This is all about recursive problems and this is the main problem!.. a boggle which is when you have a 4*4 grid of letters and you need to find letter within it.

The PDF within the zip file attached explains more in more detail, but the main basics of the game is that you setup a grid with random letters (in the assignment you could also take in user input to build up the grid from that, or there was a file of 16 dice with there set characters on them). And then once the grid is built up to then find words within that grid, you can use any letters from within that letter that you are at within a 3*3 grid around it (if possible e.g. no sides) but you cannot re-use any letters that you have already used.
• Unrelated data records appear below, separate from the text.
Lemma pool_inv_clean L D D' hs f pl :
  pool_inv L D hs f pl → (∀ i sh, shards pl !! i = Some sh → shard_clean sh) →
  pool_inv L D' hs f pl.
Proof.
  intros Hinv Hclean. eapply pool_inv_dirty; [done|]. intros i sh id fi fr Hi Hid Hfr Hd.
  by rewrite (Hclean _ _ Hi _ _ _ Hid Hfr) in Hd.
Qed.

Lemma pool_inv_mono L D D' hs f pl :
  (∀ id, D id → D' id) → pool_inv L D hs f pl → pool_inv L D' hs f pl.
Proof. intros HD Hinv. eapply pool_inv_dirty; eauto. Qed.

(** With nothing left to write back the file holds every page. *)
Lemma pool_inv_nothing_dirty L hs f pl :
  pool_inv L (λ _, False) hs f pl → ∀ id p, L !! id = Some p → stored f id p.
Proof.
  intros Hinv. eapply pool_clean_disk; [done|]. intros i sh Hi id fi fr Hid Hfr.
  destruct (si_cached _ _ _ _ _ _ _ (pi_shard _ _ _ _ _ Hinv _ _ Hi) _ _ Hid)
    as (_ & fr' & p & Hfr' & _ & _ & Hd). assert (fr' = fr) as -> by congruence. by destruct (frame_dirty fr).
Qed.

Lemma pool_inv_handles L D hs hs' f pl :
  (∀ i, hs i ≡ₚ hs' i) → pool_inv L D hs f pl → pool_inv L D hs' f pl.
Proof. intros Hp [Hk Hsh]. split; [done|]. intros i sh Hi. eapply shard_inv_handles; [apply Hp|auto]. Qed.

Lemma wp_flush_all L D hs f pl w :
  pages_wf d L → pool_inv L D hs f pl → w_files w !! dm_file d = Some f →
  (∀ i, few_handles (hs i)) →
  wp (flush_all d)
    (λ r s', ∃ f',
       match r with
       | Ok _ => files_to (<[dm_file d := file_sync f']> (w_files w)) w s'.2 ∧
                 pages_written D f f' ∧ (∀ D', pool_inv L D' hs (file_sync f') s'.1) ∧
                 ∀ id p, L !! id = Some p → disk_has (file_sync f') id p
       | Err _ => ¬ io_ok w ∧ io_step D w f s'.2 f' ∧ pool_inv L D hs f' s'.1
       end)
    (pool_crash D w f) (pl, w).
Proof.
  intros HL Hinv Hf Hh. unfold flush_all. wp_step. wp_step. cbn [fst snd]. wp_step.
  eapply (wp_for_each _ (λ xs s, ∃ f', io_step D w f s.2 f' ∧ pool_inv L D hs f' s.1 ∧
    length (shards s.1) = length (shards pl) ∧ (∀ i, i ∈ xs → i < length (shards pl)) ∧
    ∀ i sh, shards s.1 !! i = Some sh → i ∉ xs → shard_clean sh)).
  - exists f. split; [by apply io_step_refl|]. split; [done|]. split; [done|].
    split; [intros i Hi%elem_of_seq; lia|]. intros i sh Hi Hn. destruct Hn. apply elem_of_seq. apply lookup_lt_Some in Hi. simpl in Hi. lia.
  - intros i xs [pl1 w1] (f1 & Hst1 & Hinv1 & Hlen1 & Hlt1 & Hc1). cbn [fst snd] in *.
    destruct (lookup_lt_is_Some_2 (shards pl1) i) as [sh Hi];
      [rewrite Hlen1; apply Hlt1; constructor|].
    eapply wp_on_shard; [exact Hi|].
    eapply wp_mono; [eapply (wp_flush_cached d d_wf _ _ _ _ _ _ _ (pages_wf_fit _ _ HL) (pi_shard _ _ _ _ _ Hinv1 _ _ Hi));
      [by eapply io_step_file|apply Hh]| |].
    2:{ intros [sh' w'] [Hio (f' & Hst)]. destruct Hst1 as [[? I1] ?]. split; [auto|]. exists f'.
        eapply io_step_trans; [by split|]. by eapply disk_step_io_step. }
    intros r [sh' w'] (f' & Hst & Hsh & Hlen & Hr). cbn [fst snd] in *.
    assert (io_step D w f w' f') as Hst'
      by (eapply io_step_trans; [done|]; by eapply disk_step_io_step).
    assert (pool_inv L D hs f' {| shards := <[i := sh']> (shards pl1) |}) as Hinv'
      by by eapply pool_inv_update.
    destruct r as [[]|e].
    + exists f'. split; [done|]. split; [done|]. cbn [shards]. split; [by rewrite length_insert|].
      split; [intros j Hj; apply Hlt1; by constructor|]. intros j shj Hj Hn. destruct (decide (j = i)) as [->|Hne].
      * rewrite list_lookup_insert_eq in Hj by by eapply lookup_lt_Some. by injection Hj as <-.
      * rewrite list_lookup_insert_ne in Hj by done. eapply Hc1; [done|].
        by intros [|]%elem_of_cons.
    + exists f'. split; [|done]. destruct Hst1 as [[_ I1] _]. auto.
  - intros [pl1 w1] (f1 & Hst1 & Hinv1 & Hlen1 & _ & Hc1). cbn [fst snd] in *.
    case_decide as Hz.
    { destruct (pi_count _ _ _ _ _ Hinv) as [k Hk]. rewrite Hk in Hz.
      assert (2 ^ k ≠ 0) by (apply Nat.pow_nonzero; lia). done. }
    wp_step. unfold disk_sync. cbn [snd].
    eapply wp_sync_all; [by eapply io_step_file| |].
    + intros w2 [E2 I2]. destruct Hst1 as [[E1 I1] P1]. rewrite E1, insert_insert_eq in E2.
      exists f1. split; [split; [exact E2|auto]|]. split; [done|].
      assert (∀ i sh, shards pl1 !! i = Some sh → shard_clean sh) as Hclean
        by (intros i sh Hi; eapply Hc1; [done|by intros ?%not_elem_of_nil]).
      pose proof (pool_clean_disk _ _ _ _ _ Hinv1 Hclean) as Hd.
      split; [|intros id p Hp; apply (pages_wf_stored _ _ _ _ _ HL Hp); by apply Hd].
      intros D'. apply (pool_inv_disk L D' hs f1); [done|]. by eapply pool_inv_clean.
    + intros Hio w2 [E2 I2]. destruct Hst1 as [[E1 I1] P1].
      assert (io_step D w f w2 f1) as Hst2 by (split; [split; [congruence|auto]|done]).
      split; [split; [auto|]; by exists f1|]. intros code. exists f1. split; [auto|done].
Qed.

(** One turn of the loops of [flush_all]: the list of a shard's pages, and
    the write-back of one of them. *)
Lemma pool_inv_list_keys L D hs f pl i sh :
  pool_inv L D hs f pl → shards pl !! i = Some sh →
  pool_inv L (λ id, D id ∧ (shard_index (length (shards pl)) id = i →
                            id ∈ hash_keys (page_table (shard_state sh)))) hs f pl.
Proof.
  intros Hinv Hi. eapply pool_inv_dirty; [done|]. intros j shj id fi fr Hj Hid Hfr Hd Ho HD.
  split; [done|]. intros <-. simplify_eq. rewrite hash_keys_perm. apply list_elem_of_fmap.
  exists (id, fi). split; [done|]. by apply elem_of_map_to_list.
Qed.

Lemma wp_flush_one L D hs f pl w i id :
  pages_wf d L → pool_inv L D hs f pl → w_files w !! dm_file d = Some f →
  i < length (shards pl) → (∀ i, few_handles (hs i)) →
  wp (on_shard i (shard_flush_page id d))
    (λ r s', ∃ f', io_step D w f s'.2 f' ∧ length (shards s'.1) = length (shards pl) ∧
       match r with
       | Ok _ => pool_inv L (λ id', D id' ∧ (shard_index (length (shards pl)) id' = i → id' ≠ id))
                   hs f' s'.1
       | Err _ => ¬ io_ok w ∧ pool_inv L D hs f' s'.1
       end)
    (pool_crash D w f) (pl, w).
Proof.
  intros HL Hinv Hf Hlt Hh. destruct (lookup_lt_is_Some_2 _ _ Hlt) as [sh Hi].
  eapply wp_on_shard; [exact Hi|].
  eapply wp_mono; [apply (wp_shard_flush_page d d_wf _ _ _ _ _ _ _ id (pages_wf_fit _ _ HL)
    (pi_shard _ _ _ _ _ Hinv _ _ Hi) Hf (Hh i))| |].
  2:{ intros [sh' w'] [Hio (f' & Hst)]. split; [done|]. exists f'. by eapply disk_step_io_step. }
  intros r [sh' w'] (f' & Hst & Hsh & _ & _ & _ & Hr). cbn [fst snd shards] in *. exists f'.
  split; [by eapply disk_step_io_step|]. split; [by rewrite length_insert|].
  assert (pool_inv L D hs f' {| shards := <[i := sh']> (shards pl) |}) as Hinv'
    by by eapply pool_inv_update.
  destruct r as [[]|e]; [|done]. eapply pool_inv_dirty; [done|]. cbn [shards]. rewrite length_insert.
  intros j shj id' fi fr Hj Hid Hfr Hd Ho HD. split; [done|]. intros Ei ->. assert (j = i) as -> by congruence.
  rewrite list_lookup_insert_eq in Hj by done. injection Hj as <-.
  by rewrite (Hr _ _ Hid Hfr) in Hd.
Qed.

End PoolSpecs.

(** ** A new pool *)

Section NewPool.
Context `{Cpu} `{HashOrder}.
Implicit Types (L : gmap PageId Page) (D : PageId → Prop).

Lemma shard_new_inv L owned D f cap :
  0 < cap → (∀ id p, L !! id = Some p → stored f id p) →
  shard_inv L owned D [] None f (shard_new cap).
Proof.
  intros Hcap Hd. split; simpl; try done.
  - split; simpl; rewrite ?length_replicate; done.
  - intros id i. rewrite lookup_empty, lookup_replicate. naive_solver.
  - rewrite reverse_Permutation. apply NoDup_seq.
  - intros i. rewrite elem_of_reverse, elem_of_seq, lookup_replicate. naive_solver lia.
  - intros i n [-> _]%lookup_replicate. done.
  - by intros i ?%not_elem_of_nil.
  - intros id p Hp _ _. by apply Hd.
Qed.

Lemma shard_count_pow cap : ∃ k, shard_count_for cap = 2 ^ k ∧ k ≤ 6.
Proof.
  unfold shard_count_for, MAX_SHARDS. set (m := Nat.min _ 64). exists (Nat.log2 m). split; [done|].
  assert (m ≤ 64) by lia. etrans; [by apply Nat.log2_le_mono|]. by vm_compute.
Qed.

Lemma shard_count_le cap : 0 < cap → 0 < shard_count_for cap ≤ cap.
Proof.
  intros Hcap. unfold shard_count_for, TARGET_SHARD_FRAMES, MAX_SHARDS.
  set (m := Nat.min (Nat.max (cap / 64) 1) 64).
  assert (0 < m ≤ cap) as Hm.
  { assert (cap / 64 ≤ cap) by (apply Nat.Div0.div_le_upper_bound; lia). unfold m. lia. }
  pose proof (Nat.log2_spec m ltac:(lia)). assert (2 ^ Nat.log2 m ≠ 0) by (apply Nat.pow_nonzero; lia).
  lia.
Qed.

(** Spreading a remainder over the first shards. *)
Lemma sum_spread n q r :
  sum_list ((λ i, q + (if decide (i < r) then 1 else 0)) <$> seq 0 n) = n * q + Nat.min r n.
Proof.
  induction n as [|n IH]; [simpl; lia|].
  rewrite seq_S, fmap_app, sum_list_with_app, IH. simpl. case_decide; lia.
Qed.

(** The shards of a new pool. *)
Definition new_shards (cap : nat) : list Shard :=
  (λ i, shard_new (cap / shard_count_for cap +
                   (if decide (i < cap mod shard_count_for cap) then 1 else 0)))
    <$> seq 0 (shard_count_for cap).

Lemma pool_new_eq cap : 0 < cap → pool_new cap = Ok {| shards := new_shards cap |}.
Proof. intros. unfold pool_new. by rewrite decide_False by lia. Qed.

Lemma pool_new_inv L D f cap :
  0 < cap → (∀ id p, L !! id = Some p → stored f id p) →
  pool_inv L D (λ _, []) f {| shards := new_shards cap |}.
Proof.
  intros Hcap Hd. pose proof (shard_count_le cap Hcap) as Hsc. split; simpl.
  - unfold new_shards. rewrite length_fmap, length_seq.
    destruct (shard_count_pow cap) as (k & Hk & _). eauto.
  - intros i sh (j & -> & _)%list_lookup_fmap_Some. apply shard_new_inv; [|done].
    assert (1 ≤ cap / shard_count_for cap) by (apply Nat.div_le_lower_bound; lia). lia.
Qed.

End NewPool.

(** ** Properties *)

Section Properties.
Context `{Cpu} `{HashOrder}.
Implicit Types (L : gmap PageId Page) (D : PageId → Prop) (hs : nat → list PageHandle).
In this assignment it was to use recursive functions to solve the problem of finding words, from the computer point of view, it should find all of the words within the grid, but the human point of view (whom goes first) tries to find all of the words within the grid and the recursive function should make sure that there is a possible combination of that word within the grid.
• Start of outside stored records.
(** No step of any thread panics: the victim of an eviction always holds a
    page, pin counts never go below zero, and no index is out of bounds. *)
Theorem pool_steps_never_panic (d : DiskManager) (cap k : nat) (w : World) L0 (evs : list (nat * pevent)) L
    (s : PState) (ths : list pthread) (t : nat) th (a : paction) (plan : list io_fate) :
  pool_run d cap k w L0 evs L s ths → ths !! t = Some th → paction_ok d L a → few_pins ths →
  (pstep d th a (plan_pool plan s)).1 ≠ Panicked.
Proof.
  intros Hrun Ht Ha Hfew. destruct (pool_run_inv _ _ _ _ _ _ _ _ _ Hrun) as [_ Hinv].
  pose proof (sim_pstep d (pr_disk _ _ _ _ _ _ _ _ _ Hrun) _ _ _ _ _ _ (pinv_plan _ _ _ _ plan Hinv) Ht Ha Hfew) as Hsim.
  unfold wp in Hsim. by destruct (pstep d th a (plan_pool plan s)) as [[] ?].
Qed.

(** A thread that has locked a shard's [state] is never kept waiting: the
    only other lock it takes is that of an unpinned frame, and no guard can
    hold it. *)
Theorem state_holder_never_waits (d : DiskManager) (cap k : nat) (w : World) L0 (evs : list (nat * pevent)) L
    (s : PState) (ths : list pthread) (t : nat) th :
  pool_run d cap k w L0 evs L s ths → ths !! t = Some th → few_pins ths →
  holds_state (length (shards (ps_pool s))) th ≠ [] → enabled d s th.
Proof.
  intros Hrun Ht Hfew Hs. destruct (pool_run_inv _ _ _ _ _ _ _ _ _ Hrun) as [_ Hinv].
  eapply holder_enabled; [apply Hrun|done..].
Qed.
Both of the functions are very similar, here is the human version, in this version we only need to make sure that the word to find (findThis) is within the grid of characters, below this is a example of the grid. The parameters are what to find (findThis) the board to search (theBoard) the route taken to find this word (theRoute) and the later 3 are internal maintenance of recursive calling, alreadyFound is the word already found (could have used the theRoute, but though it would be nice to another string) and also the point of where we are, placeY placeX.

So to start with the base case is if we have found the string to find, findThis, if not, then if we have just started the search (alreadyFound is empty) then find the first letter within the grid, once found it then re-call the function to find the other letters using the place where we found the first letter (and next and next letters), so once we have found the first letter the already found string is not empty, so search around the letter (not itself) within a 3*3 grid. Most of the bits inside of the code is filling in the route path and also updating the already found string.
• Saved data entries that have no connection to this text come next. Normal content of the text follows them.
(* ===== verification/PoolSolo.v ===== *)
(** * One thread in the pool

    The steps of [PoolThreads] put together again: a call on the pool that no
    other thread interleaves with does what the method of [BufferPool] does,
    whatever the disk answers. *)

From stdpp Require Import gmultiset.
From S2P Require Import Prelude Errors Checksum Page FileHeader FileSys Disk BufferPool PoolCache.
From S2P Require Import PoolThreads PoolLocks PoolSim PoolShared.

Section Rest.
Context `{Cpu}.
Variable d : DiskManager.

Abbreviation SW := (Shard * World)%type.

(** ** What is left of a call

    The pieces of a method that follow a place, as one computation on the
    shard; it returns what the client receives: a handle, nothing or an error. *)

Definition rest_fill (id : PageId) (v : FrameId) (page : Page) : M SW (Result (option PageHandle)) :=
  let! _ := fill_fetched id v page in
  ret (Ok (Some {| handle_frame := v; handle_page := id |})).

Definition rest_frame (g : purpose) (v : FrameId) : M SW (Result (option PageHandle)) :=
  match g with
  | ForFetch id =>
      let! r := read_missing id v d in
      match r with Ok page => rest_fill id v page | Err e => ret (Err e) end
  | ForInstall id page =>
      let! _ := fill_installed id v page in
      ret (Ok None)
  end.

Definition rest_evicted (g : purpose) (v : FrameId) (old : PageId) (r : Result unit) : M SW (Result (option PageHandle)) :=
  match r with
  | Err e => ret (Err e)
  | Ok _ =>
      let! _ := clear_dirty v in
      let! _ := unmap v old in
      rest_frame g v
  end.

Definition rest_evict (g : purpose) (v : FrameId) (old : PageId) : M SW (Result (option PageHandle)) :=
  let! r := write_back_io v old d in
  rest_evicted g v old r.

Definition rest_drop (h : PageHandle) (r : Result unit) : M SW (Result (option PageHandle)) :=
  let! _ := unpin (handle_frame h) in
  ret (no_handle r).

Definition rest_install (page : Page) (h : PageHandle) : M SW (Result (option PageHandle)) :=
  let! _ := replace_page h page in
  rest_drop h (Ok tt).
bool findUsersWord(string findThis, Grid<char> &theBoard, Vector<cell> &theRoute, string alreadyFound, int placeY, int placeX)
{  
  // need to find the findThis  base case
  if (findThis == alreadyFound)
    return true;
  // need to find the first letter within the board and then progress around that.
  if (alreadyFound.empty())
  {
    for (int rows = 0; rows < theBoard.numRows(); rows++)
      for (int cols = 0; cols < theBoard.numCols(); cols++)
        // find the each character within the 
        if (theBoard[rows][cols] == findThis[0])
        {
          alreadyFound = findThis[0];
          cell newR;
          newR.row = rows;
          newR.col = cols;
          theRoute.add(newR);
          if (findUsersWord(findThis, theBoard, theRoute, alreadyFound, rows, cols))
            return true;
          else
            // clear out the found Board 
            theRoute.clear();
        }
  }
  else
  {
    // try and find the next letters within the area around the base letter
    // spin around the letter 3 * 3 grid
    for (int y= (placeY > 0 ? placeY-1: placeY); y <=(placeY == (theBoard.numRows()-1) ? placeY : placeY+1);y++)
      for (int x=(placeX > 0 ? placeX-1: placeX); x<=(placeX == (theBoard.numCols()-1) ? placeX : placeX+1); x++)
        if ((theBoard[y][x] == findThis[alreadyFound.length()]) && (!(y==placeY && x ==placeX)))
          // already used letter
          if (!placeAlreadyUsed(y,x,theRoute))
          {
            alreadyFound += findThis[alreadyFound.length()];
            cell newR;
            newR.row = y;
            newR.col = x;
            theRoute.add(newR);
            if (findUsersWord(findThis, theBoard,theRoute, alreadyFound, y, x))
              return true;
            else
            {
              if (alreadyFound.length() > 1)
                alreadyFound = alreadyFound.substr(0, alreadyFound.length()-1);
              theRoute.removeAt(theRoute.size()-1);
            }
          }
    return false;
  }
  return false;
}

Here is a example of the output of the grid, with the words highlighted “MALT” with each position within the word where it was linked together, e.g M is the first letter thus there is a number 1 within the image on the M.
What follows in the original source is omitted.